> Work instruction
Look through the records below for the line with "destruct (Z.eqb_spec rc 0) as [->|];" and the line with "(** Counting the", then return those lines and all lines between, exactly.

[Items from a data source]
(** The state in which the realm's granules are delegated and wiped and its VMID is free;
    nothing else changes. *)
Definition destroyed (s : state) (g_rd : Z) (s2_ctx : s2tt_context) (s' : state) : Prop :=
  s' = set_granules (granules s') (set_mem (mem s') (set_vmids (vmid_mark false (vmid s2_ctx) (vmids s)) s)) ∧
  (∀ h, granules s' !! h = if (h =? g_rd) || is_root s2_ctx h
                           then release GRANULE_STATE_DELEGATED <$> granules s !! h else granules s !! h) ∧
  (∀ h, mem s' !! h = if (h =? g_rd) || is_root s2_ctx h then Some PZero else mem s !! h).

Lemma find_lock_unused_realm s rd_addr g_rd r T rc tag :
  realm_at s rd_addr g_rd r T → granules s !! g_rd = Some (Gr false GRANULE_STATE_RD rc tag) → gok GRANULE_STATE_RD rc →
  find_lock_unused_granule rd_addr GRANULE_STATE_RD s
  = if rc =? 0 then Ok ((0, Some g_rd), put_granule g_rd (Gr true GRANULE_STATE_RD 0 tag) s)
    else Ok ((- EBUSY, None), s).
Proof using L.
  intros Hra Hg Hok. unfold find_lock_unused_granule. run_step (find_lock_rd _ _ _ _ _ Hra).
  rewrite (lock_one_Gr _ _ _ _ _ Hg Hok).
  erewrite bind_run by (eapply granule_refcount_read_acquire_run; [apply put_granule_lookup|done|done]).
  destruct (Z.eqb_spec rc 0) as [->|]; cbn [negb]; [done|].
  erewrite bind_run by (eapply granule_unlock_run; [apply put_granule_lookup|done|done|done]).
  by rewrite put_granule_put, put_granule_id.
Qed.

(** Counting the references of the roots while only the descriptor's granule differs. *)
Lemma total_root_run s rd_addr g_rd r T s1 :
  realm_at s rd_addr g_rd r T → (∀ h, h ≠ g_rd → granules s1 !! h = granules s !! h) →
  ∃ total, total_root_rtt_refcount (g_rtt (s2_ctx r)) (num_root_rtts (s2_ctx r)) s1 = Ok (total, s1) ∧
    (total = 0 ↔ roots_unused s (s2_ctx r)).
Proof using L.
  intros Hra Hs1. pose proof (realm_roots _ _ _ _ _ Hra) as Hroots.
  pose proof (wf_num _ _ _ (inv_wf _ _ _ (ra_inv _ _ _ _ _ Hra))) as Hnum.
  destruct (root_refcount_run (g_rtt (s2_ctx r)) (Z.to_nat (num_root_rtts (s2_ctx r))) s1 0 0)
    as (total & Hrun & _ & Hiff); [|lia|lia|].
  { intros k Hk. destruct (Hroots k ltac:(lia)) as ((rck & tagk & Hgk & Hrck) & _ & Hne). exists rck, tagk.
    by rewrite Hs1. }
  exists total. split; [exact Hrun|]. rewrite Hiff.
  split; intros Hz k Hk; destruct (Hroots k ltac:(lia)) as (_ & _ & Hne); destruct (Hz k ltac:(lia)) as (t & Ht);
    exists t; by rewrite Hs1 in *.
Qed.

Lemma is_root_range s2_ctx h :
  (g_rtt s2_ctx + Z.of_nat 0 <=? h) && (h <? g_rtt s2_ctx + Z.of_nat (0 + Z.to_nat (num_root_rtts s2_ctx)))
  = is_root s2_ctx h.
Proof using.
  clear L HL. unfold is_root. rewrite Nat.add_0_l, Z.add_0_r. destruct (Z.leb_spec (g_rtt s2_ctx) h); [|done].
  cbn [andb]. destruct (Z.ltb_spec h (g_rtt s2_ctx + Z.of_nat (Z.to_nat (num_root_rtts s2_ctx)))),
    (Z.ltb_spec h (g_rtt s2_ctx + num_root_rtts s2_ctx)); lia.
Qed.

Lemma is_root_rd s rd_addr g_rd r T : realm_at s rd_addr g_rd r T → is_root (s2_ctx r) g_rd = false.
Proof using L.
  intros Hra. destruct (is_root (s2_ctx r) g_rd) eqn:Hi; [|done]. unfold is_root in Hi.
  destruct (realm_roots _ _ _ _ _ Hra (g_rd - g_rtt (s2_ctx r)) ltac:(lia)) as (_ & _ & Hne). lia.
Qed.

Lemma realm_destroy_run s rd_addr g_rd r T rc tag :
  realm_at s rd_addr g_rd r T → granules s !! g_rd = Some (Gr false GRANULE_STATE_RD rc tag) → gok GRANULE_STATE_RD rc →
  vmids_ok (vmids s) → vmid (s2_ctx r) < vmid_count →
  (rc ≠ 0 ∨ ¬ roots_unused s (s2_ctx r)) ∧ smc_realm_destroy rd_addr s = Ok (RMI_ERROR_REALM, s) ∨
  rc = 0 ∧ roots_unused s (s2_ctx r) ∧ T = root_tables (s2_ctx r) ∧
    ∃ s', smc_realm_destroy rd_addr s = Ok (RMI_SUCCESS, s') ∧ destroyed s g_rd (s2_ctx r) s'.
Proof using L HL.
  intros Hra Hg Hok Hvm Hvc. unfold smc_realm_destroy.
  pose proof (find_lock_unused_realm _ _ _ _ _ _ _ Hra Hg Hok) as Hfind.
  destruct (Z.eqb_spec rc 0) as [->|Hrc]; run_step Hfind; cycle 1.
  { left. split; [by left|]. done. }
  destruct (realm_facts _ _ _ _ _ Hra) as (_ & _ & p & _ & _ & Hadr & Hm & Hp & _ & Hs & _).
  pose proof (realm_roots _ _ _ _ _ Hra) as Hroots. pose proof (ra_inv _ _ _ _ _ Hra) as Hinv.
  pose proof (wf_num _ _ _ (inv_wf _ _ _ Hinv)) as Hnum. pose proof (inv_vmid _ _ _ Hinv) as Hv.
  change (negb (0 =? 0)) with false. cbv iota. rewrite (bind_run _ _ _ _ _ (mderef_run (Some g_rd) g_rd _ eq_refl)).
  pose proof (ra_slots _ _ _ _ _ Hra) as Hsl. st_norm. rewrite Hsl.
  exec map_assert_run. exec read_rd_run. cbv zeta.
  match goal with |- context [(total_root_rtt_refcount _ _ ≫= _) ?st] =>
    destruct (total_root_run s rd_addr g_rd r T st Hra) as (total & Hrun & Hun) end.
  { intros h Hne. cbn [granules]. by rewrite lookup_insert_ne. }
  rewrite (bind_run _ _ _ _ _ Hrun).
  destruct (Z.eqb_spec total 0) as [->|Hne]; cbn [negb]; cycle 1.
  { left. split; [right; by rewrite <- Hun|]. exec buffer_unmap_run. exec granule_unlock_run.
    rewrite insert_insert_eq, insert_id, delete_insert_id by done. rewrite <- Hsl. by destruct s. }
  right. split; [done|]. pose proof (proj1 Hun eq_refl) as Hz. split; [done|]. split; [by eapply roots_only|].
  exec vmid_free_run. exec buffer_unmap_run. rewrite delete_insert_id by done. unfold free_sl_rtts.
  edestruct (free_roots_run (g_rtt (s2_ctx r)) (Z.to_nat (num_root_rtts (s2_ctx r))) 0) as (m & mm & Hfree & Hm' & Hmm);
    [| |rewrite (bind_run _ _ _ _ _ Hfree)].
  { done. }
  { intros k Hk. destruct (Hroots k ltac:(lia)) as (_ & Ha & Hne). destruct (Hz k ltac:(lia)) as (t & Ht).
    split; [done|]. exists t. cbn [granules]. by rewrite lookup_insert_ne. }
  cbn [granules mem] in Hm', Hmm. st_norm. exec buffer_granule_memzero_run.
  setoid_rewrite is_root_range in Hm'. setoid_rewrite is_root_range in Hmm.
  erewrite bind_run; [|eapply granule_unlock_transition_run; [|done|done|done]]; cycle 1.
  { cbn [granules]. by rewrite Hm', (is_root_rd _ _ _ _ _ Hra), lookup_insert_eq. }
  eexists. split; [done|]. split; [|split]; st_norm.
  - by rewrite Hsl.
  - intros h. destruct (Z.eqb_spec h g_rd) as [->|Hne]; cbn [orb].
    + by rewrite lookup_insert_eq, Hg.
    + rewrite lookup_insert_ne, Hm' by done. by rewrite lookup_insert_ne.
  - intros h. destruct (Z.eqb_spec h g_rd) as [->|Hne]; cbn [orb]; [by rewrite lookup_insert_eq|].
    rewrite lookup_insert_ne by done. apply Hmm.
Qed.
(** C8: REALM_DESTROY of a realm always returns. While the descriptor or one of the root
    tables is referenced it answers RMI_ERROR_REALM and changes nothing; otherwise the root
    tables are all the tables the realm has, they and the descriptor become wiped delegated
    granules, the VMID is free again, and nothing else changes. *)
Theorem smc_realm_destroy_spec s rd_addr g_rd r T rc tag :
  realm_at s rd_addr g_rd r T → granules s !! g_rd = Some (Gr false GRANULE_STATE_RD rc tag) → gok GRANULE_STATE_RD rc →
  vmids_ok (vmids s) → vmid (s2_ctx r) < vmid_count →
  (rc ≠ 0 ∨ ¬ roots_unused s (s2_ctx r)) ∧ smc_realm_destroy rd_addr s = Ok (RMI_ERROR_REALM, s) ∨
  rc = 0 ∧ roots_unused s (s2_ctx r) ∧ T = root_tables (s2_ctx r) ∧
    ∃ s', smc_realm_destroy rd_addr s = Ok (RMI_SUCCESS, s') ∧ destroyed s g_rd (s2_ctx r) s'.
Proof using L HL. apply realm_destroy_run. Qed.

(** * REALM_ACTIVATE *)

(** REALM_ACTIVATE of a realm moves it from NEW to ACTIVE and keeps its tables; in any
    other state it answers RMI_ERROR_REALM and changes nothing. Activation happens once: a
    second call is refused. *)
Theorem smc_realm_activate_spec s rd_addr g_rd r T :
  realm_at s rd_addr g_rd r T →
  let r' := set_rd_state REALM_ACTIVE r in
  let s' := set_mem (<[g_rd := PRd r']> (mem s)) s in
  smc_realm_activate rd_addr s
  = (if rd_state r =? REALM_NEW then Ok (RMI_SUCCESS, s') else Ok (RMI_ERROR_REALM, s)) ∧
  realm_at s' rd_addr g_rd r' T ∧ smc_realm_activate rd_addr s' = Ok (RMI_ERROR_REALM, s').
Proof using L HL.
  intros Hra. cbv zeta.
  assert (Hall : ∀ s r, realm_at s rd_addr g_rd r T → smc_realm_activate rd_addr s
    = if rd_state r =? REALM_NEW
      then Ok (RMI_SUCCESS, set_mem (<[g_rd := PRd (set_rd_state REALM_ACTIVE r)]> (mem s)) s)
      else Ok (RMI_ERROR_REALM, s)).
  { clear s r Hra. intros s r Hra. unfold smc_realm_activate.
    destruct (realm_facts _ _ _ _ _ Hra) as (rc & tag & p & Hg & Hok & Hadr & Hm & Hp & Hfind & _).
    run_step Hfind. pose proof (ra_slots _ _ _ _ _ Hra) as Hsl. st_norm. rewrite Hsl.
    exec map_assert_run. exec read_rd_run. unfold get_rd_state_locked. destruct (rd_state r =? REALM_NEW); steps.
    - exec write_page_run. rewrite ret_bind. exec buffer_unmap_run. exec granule_unlock_run.
      rewrite insert_insert_eq, insert_id, delete_insert_id by done. done.
    - exec buffer_unmap_run. exec granule_unlock_run.
      rewrite insert_insert_eq, insert_id, delete_insert_id by done. rewrite <- Hsl. by destruct s. }
  split; [by apply Hall|]. pose proof (realm_at_rd _ _ _ _ _ (set_rd_state REALM_ACTIVE r) Hra eq_refl) as Hra'.
  split; [done|]. by rewrite (Hall _ _ Hra').
Qed.
End destroy.

(** * Create and destroy *)

Section roundtrip.
Context {P : Platform} {H : Machine} {CF : Config} {CPU : Cpu} {C : Crypto}.
Context {L : PlatformLaws P} {HL : MachineLaws P H} {CL : CpuLaws CPU} {CRL : CryptoLaws C}.

(** Wiping a new realm's granules again gives back what they were made from. *)
Lemma destroyed_created s p rd_addr g_rd b m s' s'' :
  create_ready (set_vmids (vmid_mark true (p_vmid p) (vmids s)) s) p rd_addr g_rd b →
  vmids_ok (vmids s) → 0 <= p_vmid p < 2 ^ 16 → vmid_used (vmids s) (p_vmid p) = false →
  created (set_vmids (vmid_mark true (p_vmid p) (vmids s)) s) p g_rd b m s' →
  destroyed s' g_rd (s2_ctx (new_rd p b)) s'' → s'' = s.
Proof using L HL.
  intros Hcr Hvm Hv Hvu (Hs' & Hm & Hmem) (Hs'' & Hg'' & Hm'').
  assert (Hgr : granules s' = m) by (by rewrite Hs').
  destruct (cr_rd_granule _ _ _ _ _ Hcr) as (_ & _ & Hrdm & tag & Hrdg).
  assert (Hroot : ∀ h, is_root (s2_ctx (new_rd p b)) h = true → mem s !! h = Some PZero ∧
    ∃ t, granules s !! h = Some (Gr false GRANULE_STATE_DELEGATED 0 t)).
  { intros h Hh. unfold is_root in Hh. cbn [s2_ctx new_rd set_rd_rim init_rd g_rtt num_root_rtts] in Hh.
    destruct (cr_root _ _ _ _ _ Hcr (h - b) ltac:(lia)) as (_ & _ & Hz & _ & t & Ht).
    replace (b + (h - b)) with h in * by lia. split; [done|by exists t]. }
  assert (Hgs : granules s'' = granules s).
  { apply map_eq. intros h. rewrite Hg'', Hgr, Hm.
    destruct (Z.eqb_spec h g_rd) as [->|Hne]; cbn [orb]; [by rewrite Hrdg|].
    change ((b <=? h) && (h <? b + p_rtt_num_start p)) with (is_root (s2_ctx (new_rd p b)) h).
    destruct (is_root _ h) eqn:Hr; [|done]. destruct (Hroot h Hr) as (_ & t & Ht). cbn [set_vmids granules]. by rewrite Ht. }
  assert (Hms : mem s'' = mem s).
  { apply map_eq. intros h. rewrite Hm'', Hmem.
    destruct (Z.eqb_spec h g_rd) as [->|Hne]; cbn [orb]; [by rewrite <- Hrdm|].
    change ((b <=? h) && (h <? b + p_rtt_num_start p)) with (is_root (s2_ctx (new_rd p b)) h).
    destruct (is_root _ h) eqn:Hr; [|done]. by destruct (Hroot h Hr) as (-> & _). }
  rewrite Hs'', Hgs, Hms, Hs'. cbn [s2_ctx new_rd set_rd_rim init_rd vmid].
  unfold set_granules, set_mem, set_vmids; cbn. rewrite vmid_mark_undo by done. by destruct s.
Qed.

(** C9: creating a realm and destroying it again gives back the state before, granules,
    memory and VMIDs included. *)
Theorem realm_create_destroy s rd_addr params_addr :
  quiescent s → slots s = ∅ → vmids_ok (vmids s) → delegated_wiped s → is_u64 rd_addr → is_u64 params_addr →
  is_Some (create_request s rd_addr params_addr) →
  ∃ s', smc_realm_create rd_addr params_addr s = Ok (RMI_SUCCESS, s') ∧
        smc_realm_destroy rd_addr s' = Ok (RMI_SUCCESS, s).
Proof using L HL CL CRL.
  intros Hq Hs Hvm Hw Hr Hp [[[p g_rd] b] Hreq].
  destruct (create_ready_request _ _ _ _ _ _ Hq Hs Hw Hr Hreq) as (Hcr & Hv & Hvc & Hvu).
  destruct (create_locked_run _ _ _ _ _ Hcr) as (m & s' & Hrun & Hcreated).
  exists s'. rewrite (smc_realm_create_request s rd_addr params_addr Hq Hs Hvm Hr Hp), Hreq. split; [done|].
  pose proof (created_realm _ _ _ _ _ Hcr m s' Hv Hcreated) as Hra. pose proof Hcreated as (Hs' & Hm & _).
  assert (Hgr : granules s' = m) by (by rewrite Hs').
  destruct (cr_rd_granule _ _ _ _ _ Hcr) as (_ & _ & _ & tag & Hrdg).
  destruct (realm_destroy_run s' rd_addr g_rd (new_rd p b) _ 0 tag Hra) as [[[?|Hne] _]|(_ & _ & _ & s'' & Hd & Hds)].
  - by rewrite Hgr, Hm, Z.eqb_refl, Hrdg.
  - done.
  - rewrite Hs'. by apply vmid_mark_ok.
  - done.
  - done.
  - destruct Hne. intros k Hk. cbn [s2_ctx new_rd set_rd_rim init_rd g_rtt num_root_rtts] in *.
    destruct (cr_root _ _ _ _ _ Hcr k Hk) as (_ & _ & _ & Hne & t & Ht). exists t.
    rewrite Hgr, Hm, (proj2 (Z.eqb_neq _ _)), (proj2 (Z.leb_le _ _)), (proj2 (Z.ltb_lt _ _)), Ht by (done || lia). done.
  - by rewrite Hd, (destroyed_created s p rd_addr g_rd b m s' s'' Hcr Hvm Hv Hvu Hcreated Hds).
Qed.
End roundtrip.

> Task output
  destruct (Z.eqb_spec rc 0) as [->|]; cbn [negb]; [done|].
  erewrite bind_run by (eapply granule_unlock_run; [apply put_granule_lookup|done|done|done]).
  by rewrite put_granule_put, put_granule_id.
Qed.

(** Counting the references of the roots while only the descriptor's granule differs. *)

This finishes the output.